Shen Lingwei mexeu no telefone de Lu Jin, sorriu satisfeita e o devolveu.
Lu Jin percebeu que a senha não funcionava mais e olhou para ela, intrigado.
— A nova senha é 1024.
— Seu aniversário?
— Isso mesmo. Se esquecer, eu te mato.
— Jamais esquecerei.
Desta vez, ela falava sério.
Depois de tanto chamego, Shen Lingwei lembrou do que queria dizer.
— Ah, quase esqueci de te falar uma coisa.
— O quê?
— Você já percebeu, tanto você quanto eu somos diferentes dos outros. Pessoas como nós são chamadas de portadores de habilidades especiais.
Lu Jin refletiu.
— Agora que você diz, lembro que, quando me olharam, não pareciam assustados.
Ela sorriu.
— Para quem está acostumado com o topo, já viu de tudo. Só não comenta.
— Mas por que nunca encontrei outros como nós?
Shen Lingwei revirou os olhos.
— Passa o dia inteiro em casa, queria encontrar quem?
— Verdade...
Constrangido, ele coçou a cabeça.
Ela continuou:
— E, já que você mostrou seus poderes para sua família, queira ou não, vai acabar encontrando outros. As autoridades registram e numeram quem tem habilidades especiais e o uso de pulseiras de identificação é obrigatório.
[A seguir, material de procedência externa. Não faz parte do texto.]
(** A directory with mode 04755 (setuid bit is 1<<23). *)
Lemma ToFileType_ignores_other_bits_witness :
  ToFileType (mkFileMode (Z.lor ModeDir (Z.lor (Z.shiftl 1 23) 493)))
  = ToFileType (mkFileMode ModeDir).
Proof.
  apply (ToFileType_ignores_other_bits ModeDir (Z.lor (Z.shiftl 1 23) 493)).
  reflexivity.
Defined.

(** X4: which bit patterns give which code.  Regular: no type bit.
    Directory: the directory bit.  Each later kind: its bit, and none of
    the bits tested before it.  Unspecified: the irregular bit alone. *)
Theorem ToFileType_characterised (m : Z) :
  (ToFileType (mkFileMode m) = FileTypeRglr <-> no_type_bit m = true)
  /\ (ToFileType (mkFileMode m) = FileTypeFldr <-> bit_dir m = true)
  /\ (ToFileType (mkFileMode m) = FileTypeSyml
      <-> bit_dir m = false /\ bit_symlink m = true)
  /\ (ToFileType (mkFileMode m) = FileTypePipe
      <-> bit_dir m = false /\ bit_symlink m = false /\ bit_pipe m = true)
  /\ (ToFileType (mkFileMode m) = FileTypeSock
      <-> bit_dir m = false /\ bit_symlink m = false /\ bit_pipe m = false
          /\ bit_socket m = true)
  /\ (ToFileType (mkFileMode m) = FileTypeChar
      <-> bit_dir m = false /\ bit_symlink m = false /\ bit_pipe m = false
          /\ bit_socket m = false /\ bit_char m = true)
  /\ (ToFileType (mkFileMode m) = FileTypeBlck
      <-> bit_dir m = false /\ bit_symlink m = false /\ bit_pipe m = false
          /\ bit_socket m = false /\ bit_char m = false
          /\ bit_device m = true)
  /\ (ToFileType (mkFileMode m) = FileTypeUnspecified
      <-> bit_dir m = false /\ bit_symlink m = false /\ bit_pipe m = false
          /\ bit_socket m = false /\ bit_char m = false
          /\ bit_device m = false /\ bit_irregular m = true).
Proof.
  rewrite ToFileType_precedence.
  by_type_bits m; cbn;
    unfold FileTypeRglr, FileTypeFldr, FileTypeSyml, FileTypePipe,
      FileTypeSock, FileTypeChar, FileTypeBlck, FileTypeUnspecified;
    repeat split; intros; try congruence; try tauto;
    repeat match goal with H : _ /\ _ |- _ => destruct H end;
    try congruence; try discriminate.
Qed.

(** A block device with mode 0660. *)
Lemma ToFileType_characterised_witness :
  ToFileType (mkFileMode (Z.lor ModeDevice 432)) = FileTypeBlck.
Proof.
  apply (proj2 (proj1 (proj2 (proj2 (proj2 (proj2 (proj2 (proj2
           (ToFileType_characterised (Z.lor ModeDevice 432)))))))))).
  repeat split.
Defined.

(** X5: on every mode in which the character bit comes with the device
    bit, as the platforms set them, the classification is the one of
    the table that asks for both bits. *)
Theorem ToFileType_as_specified_on_platform_modes (m : Z) :
  (bit_char m = true -> bit_device m = true) ->
  ToFileType (mkFileMode m) = first_match precedence_as_specified m.
Proof.
  intros Hplatform. rewrite ToFileType_precedence.
  by_type_bits m; cbn; try reflexivity;
    discriminate (Hplatform eq_refl).
Qed.

(** A character device as Unix reports it: both bits, mode 0620. *)
Lemma ToFileType_as_specified_on_platform_modes_witness :
  ToFileType (mkFileMode (Z.lor ModeDevice (Z.lor ModeCharDevice 400)))
  = first_match precedence_as_specified
      (Z.lor ModeDevice (Z.lor ModeCharDevice 400)).
Proof.
  apply (ToFileType_as_specified_on_platform_modes
           (Z.lor ModeDevice (Z.lor ModeCharDevice 400))).
  reflexivity.
Defined.

End ModeBits.

(** ** Modification times *)

Section Truncation.

(** X6: the time a record carries is the file's modification time cut
    down to whole microseconds: going through [UnixMicro] and back
    through [ToTime] keeps the second and drops the nanoseconds below
    one microsecond. *)
Theorem ToTime_UnixMicro_truncates (t : Time) :
  0 <= nsec t < 10 ^ 9 ->
  int64_range (unixSec t * 10 ^ 6 + nsec t / 10 ^ 3) ->
  ToTime (Time_UnixMicro t) = mkTime (unixSec t) (nsec t / 10 ^ 3 * 10 ^ 3).
Proof.
  intros Hns Hrange.
  assert (Hmicro : Time_UnixMicro t = unixSec t * 10 ^ 6 + nsec t / 10 ^ 3).
  { unfold Time_UnixMicro. rewrite wrap64_add_l.
    rewrite Z.quot_div_nonneg by (change (10 ^ 3) with 1000; lia).
    apply wrap64_small. assumption. }
  rewrite Hmicro. unfold ToTime.
  destruct (time_UnixMicro_fields _ Hrange) as [Hs Hn].
  destruct (time_UnixMicro (unixSec t * 10 ^ 6 + nsec t / 10 ^ 3)) as [s n].
  cbn [unixSec nsec] in Hs, Hn. subst s n.
  change (10 ^ 6) with 1000000 in *. change (10 ^ 3) with 1000 in *.
  change (10 ^ 9) with 1000000000 in *.
  assert (Hk : 0 <= nsec t / 1000 < 1000000).
  { split; [apply Z.div_pos; lia|apply Z.div_lt_upper_bound; lia]. }
  f_equal.
  - symmetry. apply (Z.div_unique _ _ _ (nsec t / 1000)); [lia|ring].
  - f_equal. symmetry.
    apply (Z.mod_unique _ _ (unixSec t)); [lia|ring].
Qed.

Lemma ToTime_UnixMicro_truncates_witness :
  ToTime (Time_UnixMicro (mkTime (-5) 123456789)) = mkTime (-5) 123456000.
Proof.
  apply (ToTime_UnixMicro_truncates (mkTime (-5) 123456789)).
  - split; [vm_compute; discriminate | reflexivity].
  - split; [vm_compute; discriminate | reflexivity].
Defined.

(** X7: what the encoder is handed for a name that resolves to a
    regular file: the name as path, the file's size, the label
    "regular file", and the modification time in whole microseconds. *)
Theorem regular_file_object (r : Root) (name : string) (fi : FileInfo) :
  NameToInfo r name = inl fi ->
  fs_IsRegular (info_Mode fi) = true ->
  0 <= nsec (info_ModTime fi) < 10 ^ 9 ->
  int64_range (unixSec (info_ModTime fi) * 10 ^ 6
               + nsec (info_ModTime fi) / 10 ^ 3) ->
  ToJsonObj (fst (NameToBasicStat r name)) FileTypeToStringDefault
  = {| json_Path := name;
       json_Size := info_Size fi;
       json_Modified :=
         mkTime (unixSec (info_ModTime fi))
           (nsec (info_ModTime fi) / 10 ^ 3 * 10 ^ 3);
       json_FileType := "regular file" |}.
Proof.
  intros Hinfo Hreg Hns Hrange.
  unfold NameToBasicStat. rewrite Hinfo. cbn [fst].
  unfold ToJsonObj, WithFullPath, ToBasicStat.
  cbn [Path Size Modified fileType].
  rewrite (ToTime_UnixMicro_truncates _ Hns Hrange).
  unfold ToFileType. cbn [bits]. rewrite Hreg. reflexivity.
Qed.

Lemma regular_file_object_witness :
  ToJsonObj (fst (NameToBasicStat Examples.jail "sub/b.txt"))
    FileTypeToStringDefault
  = {| json_Path := "sub/b.txt";
       json_Size := 5;
       json_Modified := mkTime 1700000000 (123456789 / 10 ^ 3 * 10 ^ 3);
       json_FileType := "regular file" |}.
Proof.
  apply (regular_file_object Examples.jail "sub/b.txt" Examples.file_info).
  - reflexivity.
  - reflexivity.
  - split; [vm_compute; discriminate | reflexivity].
  - split; [vm_compute; discriminate | reflexivity].
Defined.

End Truncation.

(** ** Pulling on demand *)

Section OnDemand.

Variable i : FilenameToBasicStat.

(** The body [NamesToBasicStats] hands to the name source. *)
Lemma stats_turn (L : Type) (yield : BasicStat -> option Error -> M L bool)
    (name : string) (l : L) (w : World) :
  (note_resolved name ;;; let (s, e) := i name in yield s e) (l, w)
  = yield (fst (i name)) (snd (i name))
      (l, mkWorld (pulled w) (resolved w ++ [name]) (written w)).
Proof.
  unfold bind, note_resolved. cbn [fst snd].
  destruct (i name) as [s e]. reflexivity.
Qed.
Lu Jin franziu a testa, preocupado.
— Obrigatório?
— Isso mesmo.
— E se eu não usar?
— É considerado foragido.
Falou com naturalidade.
— E você, foi considerada foragida?
— Não.
— Então por que não usa pulseira?
— Ninguém sabe que sou especial. Por que usaria e chamaria atenção à toa?
— Pelo visto, você esconde bem.
— Os que sabiam já morreram.
— Não me mate.
Shen Lingwei ergueu o queixo de Lu Jin, soprando seu hálito suave.
— Não vou te matar tão fácil. Sei bem a diferença entre estar sempre cheia ou só uma vez.
Lu Jin, por reflexo, soltou outra piada.
— Você é uma leoa?
— O quê?
Shen Lingwei, que segurava delicadamente seu queixo, agora apertava com força.
Lu Jin mudou de assunto às pressas, ou ficaria sem queixo.
— Deixa pra lá. E aquelas seitas ocultas, o que são?
— Você conhece as seitas ocultas?
Ela se surpreendeu.
— Só li em romances.
Mentir não era o forte dele.
— Fale a verdade.
— Tá bom. Um velho me abordou no quiosque do prédio, fez umas coisas comigo. Perguntei quem era, disse que era só um monge de Wudang.
O semblante de Shen Lingwei ficou sério.